Trump is a narcissist? Fair enough — many agree. But when every political opponent becomes “the second coming of Hitler”, the phrase stops being a warning and starts being a crutch. If everyone is a monster, the word loses all meaning.
The America-to-Britain doom conveyor belt is another classic. Different systems, different constitutions, different healthcare models — but why let facts interrupt a good panic? “If you have money you live, if you don’t you die” is rhetoric, not analysis. It might play well to the converted, but it convinces no one else.
And the irony is rich: condemning “racism and hate” while repeatedly branding people “twisted monsters,” “old men,” and sub-human threats. Apparently hate speech is only bad when other people do it.
As for Reform: you don’t need to like them — many don’t — but shouting that they’ll help “only themselves” while offering zero evidence beyond vibes and fury isn’t truth-telling, it’s theatre.

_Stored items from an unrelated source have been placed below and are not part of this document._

Lemma digits_acc_value (fuel : nat) :
  forall n : N, (n < 2 ^ N.of_nat fuel)%N -> digits_value (digits_acc fuel n []) = n.
Proof.
  induction fuel as [|fuel IH]; intros n Hn.
  - simpl in Hn. assert (n = 0%N) by lia. subst n. reflexivity.
  - cbn [digits_acc].
    pose proof (N.div_mod n 10 ltac:(lia)) as Hdm.
    pose proof (N.mod_lt n 10 ltac:(lia)) as Hm.
    destruct (N.eqb_spec (n / 10) 0) as [E|E].
    + unfold digits_value. cbn [fold_left]. clear Hn IH. lia_divmod.
    + rewrite digits_acc_app, digits_value_snoc, IH.
      * clear Hn IH E. lia_divmod.
      * rewrite Nat2N.inj_succ, N.pow_succ_r' in Hn.
        apply N.Div0.div_lt_upper_bound. lia.
Qed.

Lemma digits_acc_digits (fuel : nat) :
  forall (n : N) (acc : str),
    forallb is_digit acc = true -> forallb is_digit (digits_acc fuel n acc) = true.
Proof.
  induction fuel as [|fuel IH]; intros n acc Hacc; [exact Hacc|].
  cbn [digits_acc].
  assert (Hd : forallb is_digit ((48 + n mod 10)%N :: acc) = true).
  { simpl. rewrite Hacc, andb_true_r. apply is_digit_range.
    pose proof (N.mod_lt n 10 ltac:(lia)). lia_divmod. }
  destruct (n / 10 =? 0)%N; [exact Hd|]. by apply IH.
Qed.

Lemma str_of_N_digits (n : N) :
  exists d lexeme,
    str_of_N n = d :: lexeme /\ is_digit d = true /\ forallb is_digit lexeme = true.
Proof.
  pose proof (digits_acc_digits (S (N.to_nat (N.log2 n))) n [] eq_refl) as H.
  unfold str_of_N. destruct (digits_acc _ n []) as [|d lexeme] eqn:E.
  - cbn [digits_acc] in E. destruct (n / 10 =? 0)%N; [discriminate|].
    rewrite digits_acc_app in E. by apply app_nil in E as [_ E].
  - simpl in H. apply andb_prop in H as [Hd Hl]. eauto.
Qed.

Lemma str_of_N_value (n : N) : digits_value (str_of_N n) = n.
Proof.
  apply digits_acc_value.
  rewrite Nat2N.inj_succ, N2Nat.id.
  destruct (N.eq_dec n 0%N) as [->|Hn]; [reflexivity|].
  apply N.log2_spec. lia.
Qed.

Lemma hex_char_digit (d : N) : (d < 16)%N -> hex_digit (hex_char d) = Some d.
Proof.
  intros H.
  assert (Hd : (d = 0 \/ d = 1 \/ d = 2 \/ d = 3 \/ d = 4 \/ d = 5 \/ d = 6 \/ d = 7
                \/ d = 8 \/ d = 9 \/ d = 10 \/ d = 11 \/ d = 12 \/ d = 13 \/ d = 14
                \/ d = 15)%N) by lia.
  repeat destruct Hd as [->|Hd]; try subst d; reflexivity.
Qed.

Lemma hex_char_is_hex (d : N) : (d < 16)%N -> is_hex (hex_char d) = true.
Proof. intros H. unfold is_hex. by rewrite hex_char_digit. Qed.

Lemma hex4_value (c : N) :
  (c < 65536)%N ->
  hex_value [hex_char (c / 4096); hex_char (c / 256 mod 16);
             hex_char (c / 16 mod 16); hex_char (c mod 16)]%N 0 = Some c.
Proof.
  intros Hc. cbn [hex_value].
  assert (H1 : (c / 4096 < 16)%N) by (apply N.Div0.div_lt_upper_bound; lia).
  pose proof (N.mod_lt (c / 256) 16 ltac:(lia)) as H2.
  pose proof (N.mod_lt (c / 16) 16 ltac:(lia)) as H3.
  pose proof (N.mod_lt c 16 ltac:(lia)) as H4.
  rewrite !hex_char_digit by done. f_equal.
  pose proof (N.div_mod c 16 ltac:(lia)) as E0.
  pose proof (N.div_mod (c / 16) 16 ltac:(lia)) as E1.
  pose proof (N.div_mod (c / 256) 16 ltac:(lia)) as E2.
  replace (c / 256)%N with (c / 16 / 16)%N in * by (rewrite N.Div0.div_div; reflexivity).
  replace (c / 4096)%N with (c / 16 / 16 / 16)%N in *
    by (rewrite !N.Div0.div_div; reflexivity).
  lia_divmod.
Qed.

Lemma piece_of_char_spec (c : char) :
  is_bmp c = true ->
  encode_char c = piece_source (piece_of_char c)
  /\ piece_supported (piece_of_char c) = true
  /\ piece_char (piece_of_char c) = c.
Proof.
  unfold is_bmp. intros Hc. apply N.ltb_lt in Hc.
  unfold encode_char, piece_of_char.
  destruct (N.eqb_spec c QUOTE) as [->|H1]; [done|].
  destruct (N.eqb_spec c (chr "\")) as [->|H2]; [done|].
  destruct (N.eqb_spec c 10) as [->|H3]; [done|].
  destruct (N.eqb_spec c 13) as [->|H4]; [done|].
  destruct (N.eqb_spec c 9) as [->|H5]; [done|].
  destruct (N.eqb_spec c 12) as [->|H6]; [done|].
  destruct (N.eqb_spec c 8) as [->|H7]; [done|].
  destruct ((32 <=? c) && (c <=? 126))%N eqn:Hp.
  - apply andb_prop in Hp as [Hlo Hhi]. apply N.leb_le in Hlo, Hhi.
    split; [done|]. split; [|done].
    unfold piece_supported, piece_wf.
    apply N.eqb_neq in H1, H2. rewrite H1, H2. simpl.
    apply N.ltb_lt. lia.
  - destruct (N.ltb_spec c 65536); [|lia].
    assert (H1' : (c / 4096 < 16)%N) by (apply N.Div0.div_lt_upper_bound; lia).
    pose proof (N.mod_lt (c / 256) 16 ltac:(lia)).
    pose proof (N.mod_lt (c / 16) 16 ltac:(lia)).
    pose proof (N.mod_lt c 16 ltac:(lia)).
    split; [reflexivity|]. split.
    + unfold piece_supported, piece_wf. rewrite !hex_char_is_hex by done. reflexivity.
    + cbn [piece_char escape_char]. rewrite hex4_value by done. reflexivity.
Qed.

Lemma encode_string_pieces (s : str) :
  forallb is_bmp s = true ->
  flat_map encode_char s = literal_source (map piece_of_char s)
  /\ forallb piece_supported (map piece_of_char s) = true
  /\ literal_value (map piece_of_char s) = s.
Proof.
  induction s as [|c s IH]; [done|]. simpl. intros H.
  apply andb_prop in H as [Hc Hs].
  destruct (piece_of_char_spec c Hc) as (E1 & E2 & E3).
  destruct (IH Hs) as (I1 & I2 & I3).
  unfold literal_source, literal_value in *. cbn [map concat].
  rewrite E1, E2, E3, I1, I2, I3. done.
Qed.

Lemma parse_number_float (inp : str) (index : nat) (d : char) (lexeme : str)
    (stop : char) (rest : str) (f : spec_float) :
  drop index inp = (d :: lexeme) ++ stop :: rest ->
  is_digit d = true ->
  forallb is_number_char lexeme = true ->
  is_number_char stop = false ->
  dot_count (d :: lexeme) = 1 ->
  dots_followed_by_digit ((d :: lexeme) ++ [stop]) = true ->
  py_float (d :: lexeme) = Ret f ->
  parse_number inp index = Ret (VFloat f, index + length lexeme).
Proof.
  intros Hdrop Hd Hall Hstop Hdots Hok Hf.
  assert (Hnum : forallb is_number_char (d :: lexeme) = true).
  { simpl. rewrite is_number_char_cases, Hd, Hall. reflexivity. }
  rewrite (parse_number_loop _ _ _ _ _ _ Hdrop Hd).
  rewrite (number_loop_accepts inp stop rest (d :: lexeme) [] 0 index Hnum Hstop)
    by (first [lia | done]).
  cbn [bind app]. rewrite Hdots. cbn [Nat.add Nat.ltb Nat.leb].
  rewrite Hf. cbn [bind except_ValueError length]. eq_ret.
Qed.

Lemma dots_followed_app (s : str) (stop : char) :
  dots_followed_by_digit s = true -> (stop =? chr ".")%N = false ->
  dots_followed_by_digit (s ++ [stop]) = true.
Proof.
  intros H Hstop. induction s as [|c s IH]; simpl in *.
  - rewrite Hstop. reflexivity.
  - apply andb_prop in H as [Hc Hs]. rewrite IH by done. rewrite andb_true_r.
    destruct (c =? chr ".")%N; [|reflexivity].
    destruct s; [discriminate|exact Hc].
Qed.

Lemma float_same_eq (a b : spec_float) : float_same a b = true -> a = b.
Proof.
  destruct a, b; simpl; try discriminate; try reflexivity.
  - intros H. apply Bool.eqb_prop in H. by subst.
  - intros H. apply Bool.eqb_prop in H. by subst.
  - intros H. apply andb_prop in H as [H He]. apply andb_prop in H as [Hs Hm].
    apply Bool.eqb_prop in Hs. apply Pos.eqb_eq in Hm. apply Z.eqb_eq in He.
    by subst.
Qed.

Lemma dict_setitem_fresh (d : list (str * value)) (k : str) (v : value) :
  k ∉ map fst d -> dict_setitem d k v = d ++ [(k, v)].
Proof.
  induction d as [|[k0 v0] d IH]; [reflexivity|]. simpl. intros Hk.
  apply not_elem_of_cons in Hk as [Hne Hk].
  unfold str_eqb. rewrite bool_decide_eq_false_2 by congruence.
  by rewrite IH.
Qed.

This isn’t bravery. It’s moral grandstanding. This isn’t standing up for the poor. It’s using them as a prop. And this isn’t stopping extremism — it’s fuelling it.
If Poverty Watch UK wants to be taken seriously, it might try less hysteria, fewer historical comparisons it doesn’t understand, and a bit more humility.
Because yelling “I’m not afraid!” usually means the opposite.
— own it 👋
I could not bring myself to post the picture !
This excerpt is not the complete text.